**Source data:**
····················

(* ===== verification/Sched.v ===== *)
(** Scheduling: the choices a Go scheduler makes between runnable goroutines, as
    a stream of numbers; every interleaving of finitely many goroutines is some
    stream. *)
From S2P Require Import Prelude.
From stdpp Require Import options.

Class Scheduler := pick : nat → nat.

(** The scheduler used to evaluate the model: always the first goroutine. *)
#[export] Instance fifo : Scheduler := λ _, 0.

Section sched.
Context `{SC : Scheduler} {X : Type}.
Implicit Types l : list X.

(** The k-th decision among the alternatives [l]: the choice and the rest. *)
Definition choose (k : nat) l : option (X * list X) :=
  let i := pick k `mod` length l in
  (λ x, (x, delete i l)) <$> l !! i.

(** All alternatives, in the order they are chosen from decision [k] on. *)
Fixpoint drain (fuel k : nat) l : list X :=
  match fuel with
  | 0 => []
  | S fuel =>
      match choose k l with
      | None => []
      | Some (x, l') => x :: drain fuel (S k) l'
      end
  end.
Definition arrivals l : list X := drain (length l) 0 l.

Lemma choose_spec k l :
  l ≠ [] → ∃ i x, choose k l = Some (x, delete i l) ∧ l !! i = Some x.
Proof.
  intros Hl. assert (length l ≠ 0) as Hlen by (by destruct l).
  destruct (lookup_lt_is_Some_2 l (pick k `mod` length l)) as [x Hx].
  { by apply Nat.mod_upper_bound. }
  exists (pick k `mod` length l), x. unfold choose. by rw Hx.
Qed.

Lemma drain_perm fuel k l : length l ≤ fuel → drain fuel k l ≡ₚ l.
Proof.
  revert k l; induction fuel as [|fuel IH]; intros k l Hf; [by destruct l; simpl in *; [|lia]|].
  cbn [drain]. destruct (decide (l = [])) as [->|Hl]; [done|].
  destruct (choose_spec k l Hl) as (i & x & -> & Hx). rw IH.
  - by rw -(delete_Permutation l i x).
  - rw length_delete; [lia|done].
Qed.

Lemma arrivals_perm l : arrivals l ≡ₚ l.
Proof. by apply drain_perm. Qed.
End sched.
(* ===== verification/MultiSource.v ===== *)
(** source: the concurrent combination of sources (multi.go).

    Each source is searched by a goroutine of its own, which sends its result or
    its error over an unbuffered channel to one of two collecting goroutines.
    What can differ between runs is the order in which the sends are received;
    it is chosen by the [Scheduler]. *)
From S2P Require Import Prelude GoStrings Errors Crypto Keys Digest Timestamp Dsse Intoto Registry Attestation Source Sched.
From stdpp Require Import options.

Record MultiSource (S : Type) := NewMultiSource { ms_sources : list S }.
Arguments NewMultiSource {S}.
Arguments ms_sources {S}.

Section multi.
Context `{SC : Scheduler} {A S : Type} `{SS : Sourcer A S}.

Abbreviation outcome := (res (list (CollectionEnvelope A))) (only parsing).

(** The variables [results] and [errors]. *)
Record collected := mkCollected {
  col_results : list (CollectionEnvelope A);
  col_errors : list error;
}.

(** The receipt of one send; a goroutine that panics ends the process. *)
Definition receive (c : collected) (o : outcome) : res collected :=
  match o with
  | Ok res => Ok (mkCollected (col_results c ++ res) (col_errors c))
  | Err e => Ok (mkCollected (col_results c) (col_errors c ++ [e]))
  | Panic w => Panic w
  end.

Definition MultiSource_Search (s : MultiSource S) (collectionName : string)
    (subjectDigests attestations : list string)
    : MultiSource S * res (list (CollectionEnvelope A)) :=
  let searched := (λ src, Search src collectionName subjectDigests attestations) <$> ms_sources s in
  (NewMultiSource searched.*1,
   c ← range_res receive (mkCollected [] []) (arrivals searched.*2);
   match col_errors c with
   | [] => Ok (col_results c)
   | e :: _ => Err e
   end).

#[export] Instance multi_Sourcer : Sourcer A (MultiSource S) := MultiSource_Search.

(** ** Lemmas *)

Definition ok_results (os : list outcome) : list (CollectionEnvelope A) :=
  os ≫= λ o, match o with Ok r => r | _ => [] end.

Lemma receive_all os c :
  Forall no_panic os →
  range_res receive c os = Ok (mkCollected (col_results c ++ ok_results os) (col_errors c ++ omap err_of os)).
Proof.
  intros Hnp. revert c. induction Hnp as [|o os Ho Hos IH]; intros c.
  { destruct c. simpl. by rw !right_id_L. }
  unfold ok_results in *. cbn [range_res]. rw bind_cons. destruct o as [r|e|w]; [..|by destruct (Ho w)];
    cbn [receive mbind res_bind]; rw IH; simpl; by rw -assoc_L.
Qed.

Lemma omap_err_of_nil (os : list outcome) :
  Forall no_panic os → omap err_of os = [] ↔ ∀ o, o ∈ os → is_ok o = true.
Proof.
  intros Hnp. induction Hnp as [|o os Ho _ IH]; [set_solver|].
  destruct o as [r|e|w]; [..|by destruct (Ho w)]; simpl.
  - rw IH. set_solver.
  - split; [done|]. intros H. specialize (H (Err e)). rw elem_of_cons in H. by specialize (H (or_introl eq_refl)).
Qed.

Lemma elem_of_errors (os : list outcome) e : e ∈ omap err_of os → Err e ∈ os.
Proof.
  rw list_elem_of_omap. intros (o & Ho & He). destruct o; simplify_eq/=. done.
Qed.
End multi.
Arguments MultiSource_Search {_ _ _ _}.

····················

**REQUIREMENT:** Once you find the line with "#[export] Instance fifo" above, print it and every line after it up to and including the line with "Definition choose (k", exactly as written and nothing else.

**FINISHED TASK:**
#[export] Instance fifo : Scheduler := λ _, 0.

Section sched.
Context `{SC : Scheduler} {X : Type}.
Implicit Types l : list X.

(** The k-th decision among the alternatives [l]: the choice and the rest. *)
Definition choose (k : nat) l : option (X * list X) :=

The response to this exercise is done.